WORK TASK
From the line containing "Lemma run_all_inv ms" down to the last line of the records below, restate each line word for word and leave out the rest.
** LISTED ENTRIES follows **
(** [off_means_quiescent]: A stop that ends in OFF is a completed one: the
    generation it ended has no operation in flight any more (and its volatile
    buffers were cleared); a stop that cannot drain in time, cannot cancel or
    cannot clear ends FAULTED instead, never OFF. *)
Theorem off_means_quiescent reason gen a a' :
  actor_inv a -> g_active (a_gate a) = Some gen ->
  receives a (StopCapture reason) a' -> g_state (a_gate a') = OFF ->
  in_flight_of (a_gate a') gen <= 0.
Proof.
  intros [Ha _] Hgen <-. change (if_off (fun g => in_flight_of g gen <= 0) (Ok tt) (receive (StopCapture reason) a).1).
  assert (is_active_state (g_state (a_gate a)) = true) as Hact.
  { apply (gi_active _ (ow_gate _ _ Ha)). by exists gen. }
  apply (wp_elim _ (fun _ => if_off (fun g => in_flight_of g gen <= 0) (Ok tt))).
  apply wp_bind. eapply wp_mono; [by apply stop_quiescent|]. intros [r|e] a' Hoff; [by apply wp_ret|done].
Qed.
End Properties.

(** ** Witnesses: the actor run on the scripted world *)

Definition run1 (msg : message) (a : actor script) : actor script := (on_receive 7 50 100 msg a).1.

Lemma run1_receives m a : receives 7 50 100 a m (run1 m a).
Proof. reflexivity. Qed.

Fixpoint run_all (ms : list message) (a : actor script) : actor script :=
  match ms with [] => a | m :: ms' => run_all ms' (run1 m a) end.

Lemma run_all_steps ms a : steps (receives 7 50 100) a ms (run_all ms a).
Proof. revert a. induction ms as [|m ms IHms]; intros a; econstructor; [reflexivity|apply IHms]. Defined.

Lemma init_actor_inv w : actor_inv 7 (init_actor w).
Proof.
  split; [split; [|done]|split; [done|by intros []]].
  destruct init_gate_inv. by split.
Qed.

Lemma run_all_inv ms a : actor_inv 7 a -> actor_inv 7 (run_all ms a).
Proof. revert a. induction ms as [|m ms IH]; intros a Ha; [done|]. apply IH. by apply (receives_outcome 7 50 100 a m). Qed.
** End of LISTED ENTRIES **
RESPONSE BELOW
Lemma run_all_inv ms a : actor_inv 7 a -> actor_inv 7 (run_all ms a).
Proof. revert a. induction ms as [|m ms IH]; intros a Ha; [done|]. apply IH. by apply (receives_outcome 7 50 100 a m). Qed.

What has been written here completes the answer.